Radiomics-based machine learning methods for isocitrate dehydrogenase genotype prediction of diffuse gliomas.

PURPOSE: Reliable and accurate predictive models are necessary to drive the success of radiomics. Our aim was to identify the optimal radiomics-based machine learning method for isocitrate dehydrogenase (IDH) genotype prediction in diffuse gliomas. METHODS: Eight classical machine learning methods were evaluated in terms of their stability and performance for pre-operative IDH genotype prediction. A total of 126 patients were enrolled for analysis. Overall, 704 radiomic features extracted from the pre-operative MRI images were analyzed.

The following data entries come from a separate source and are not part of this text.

(** C4 (amended): when every library call succeeds and the model returns
    feature rows [row :: rows], [process_image] loads the fixed checkpoint
    (model and processor), opens the path, converts the image to RGB, runs
    one inference and returns {"caption": "Image from " ++ path,
    "embedding": emb}, where emb divides each entry of the first row by
    torch's norm of that row.  emb has the length of the row; a NaN in the
    row makes every entry NaN; a finite row whose computed norm is 0 (an
    all-zero row, or one whose squares underflow) gives only NaN and
    infinite entries.  When the computed norm is within relative error
    [eta] of the exact Euclidean norm and each quotient is rounded with
    relative error at most [u], the entries are finite and their sum of
    squares lies between (1-u)^2/(1+eta)^2 and (1+u)^2/(1-eta)^2. *)
Lemma clip_success : forall w image_path t m p i0 i1 x row rows,
  calls_ok w image_path m p i0 i1 x -> w_features w m x = Ok (row :: rows) ->
  let emb := map (fun f => fdiv w f (row_norm w row)) row in
  process_image w true image_path t =
    (Ok (doc (pstr "Image from " ++ image_path) (PList (map PFloat emb))),
     t ++ success_trace image_path) /\
  List.length emb = List.length row /\
  (existsb is_nan row = true -> emb = repeat NaN (List.length row)) /\
  (forallb is_finite row = true -> row_norm w row = Fin 0 ->
     Forall (fun f => f = NaN \/ is_inf f = true) emb) /\
  (forall n u eta,
     forallb is_finite row = true -> row_norm w row = Fin n ->
     (0 < sqrt (sum_sq (fin_vals row)))%R ->
     (Rabs (n - sqrt (sum_sq (fin_vals row))) <= eta * sqrt (sum_sq (fin_vals row)))%R ->
     (0 <= eta < 1)%R -> (0 <= u <= 1)%R ->
     (forall r, In r (fin_vals row) ->
        exists e, w_round w (r / n) = Fin e /\ (Rabs (e - r / n) <= u * Rabs (r / n))%R) ->
     forallb is_finite emb = true /\
     ((1 - u) * (1 - u) <= (1 + eta) * (1 + eta) * sum_sq (fin_vals emb))%R /\
     ((1 - eta) * (1 - eta) * sum_sq (fin_vals emb) <= (1 + u) * (1 + u))%R).
Proof.
  intros w image_path t m p i0 i1 x row rows Hok Hf emb.
  split; [rewrite (process_image_features w image_path t m p i0 i1 x _ Hok Hf); reflexivity|].
  split; [apply length_map|].
  split; [intro Hn; unfold emb, row_norm; rewrite Hn; apply map_fdiv_nan|].
  split; [intros Hfin H0; unfold emb; rewrite H0; apply map_fdiv_zero, Hfin|].
  intros n u eta Hfin Hnorm HN Hacc Heta Hu Hr.
  assert (HS : sum_sq (fin_vals row) = (sqrt (sum_sq (fin_vals row)) * sqrt (sum_sq (fin_vals row)))%R)
    by (rewrite sqrt_sqrt; [reflexivity | apply sum_sq_nonneg]).
  remember (sqrt (sum_sq (fin_vals row))) as N eqn:HNdef.
  clear HNdef.
  assert (Hn : (0 < n)%R).
  { unfold Rabs in Hacc. destruct (Rcase_abs (n - N)); nra. }
  unfold emb. rewrite Hnorm.
  destruct (quot_sum w row n u Hfin (Rgt_not_eq _ _ Hn) Hu Hr) as [H1 [H2 H3]].
  split; [exact H1|].
  rewrite sum_sq_div in H2, H3 by lra.
  rewrite HS in H2, H3.
  assert (HT : (N * N / (n * n) * (n * n) = N * N)%R) by (field; lra).
  assert (HT0 : (0 <= N * N / (n * n))%R) by (apply Rle_mult_inv_pos; nra).
  remember (sum_sq (fin_vals (map (fun f => fdiv w f (Fin n)) row))) as E eqn:HE.
  remember (N * N / (n * n))%R as T eqn:HTdef.
  clear HTdef HE.
  assert (Hb1 : (n <= N * (1 + eta))%R) by (unfold Rabs in Hacc; destruct (Rcase_abs (n - N)); nra).
  assert (Hb2 : (N * (1 - eta) <= n)%R) by (unfold Rabs in Hacc; destruct (Rcase_abs (n - N)); nra).
  assert (Hn2 : (0 < n * n)%R) by nra.
  assert (HT1 : (1 <= T * ((1 + eta) * (1 + eta)))%R).
  { apply (Rmult_le_reg_r (n * n)); [exact Hn2|].
    replace (T * ((1 + eta) * (1 + eta)) * (n * n))%R
      with ((N * (1 + eta)) * (N * (1 + eta)))%R
      by (transitivity (T * (n * n) * ((1 + eta) * (1 + eta)))%R; [rewrite HT; ring | ring]).
    assert (0 <= N * (1 + eta) - n)%R by lra.
    assert (0 <= N * (1 + eta) + n)%R by lra. nra. }
  assert (HT2 : (T * ((1 - eta) * (1 - eta)) <= 1)%R).
  { apply (Rmult_le_reg_r (n * n)); [exact Hn2|].
    replace (T * ((1 - eta) * (1 - eta)) * (n * n))%R
      with ((N * (1 - eta)) * (N * (1 - eta)))%R
      by (transitivity (T * (n * n) * ((1 - eta) * (1 - eta)))%R; [rewrite HT; ring | ring]).
    assert (0 <= n - N * (1 - eta))%R by lra.
    assert (0 <= N * (1 - eta))%R by nra. nra. }
  split.
  - assert (A : ((1 - u) * (1 - u) * 1 <= (1 - u) * (1 - u) * (T * ((1 + eta) * (1 + eta))))%R)
      by (apply Rmult_le_compat_l; [nra | exact HT1]).
    assert (B : ((1 - u) * (1 - u) * T * ((1 + eta) * (1 + eta)) <= E * ((1 + eta) * (1 + eta)))%R)
      by (apply Rmult_le_compat_r; [nra | exact H2]).
    lra.
  - assert (A : ((1 - eta) * (1 - eta) * E <= (1 - eta) * (1 - eta) * ((1 + u) * (1 + u) * T))%R)
      by (apply Rmult_le_compat_l; [nra | exact H3]).
    assert (B : ((1 + u) * (1 + u) * (T * ((1 - eta) * (1 - eta))) <= (1 + u) * (1 + u) * 1)%R)
      by (apply Rmult_le_compat_l; [nra | exact HT2]).
    lra.
Qed.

The patients were randomly assigned to either the training set or the validation set at a ratio of 2:1. Feature selection and classification model training were done using the training set, whereas the predictive performance and stability of the model were independently assessed using the validation set. RESULTS: Random Forest (RF) showed high predictive performance (accuracy 0.885 ± 0.041, AUC 0.931 ± 0.036), whereas neural network (NN) (accuracy 0.829 ± 0.064, AUC 0.878 ± 0.052) and flexible discriminant analysis (FDA) (accuracy 0.851 ± 0.049, AUC 0.875 ± 0.057) displayed low predictive performance. With regard to stability, RF also showed high robustness against data perturbation (relative standard deviations, RSD 3.87%). CONCLUSIONS: RF is a promising machine learning method in predicting IDH genotype. Development of an accurate and reliable model can assist in the initial diagnostic evaluation and treatment planning for diffuse glioma patients.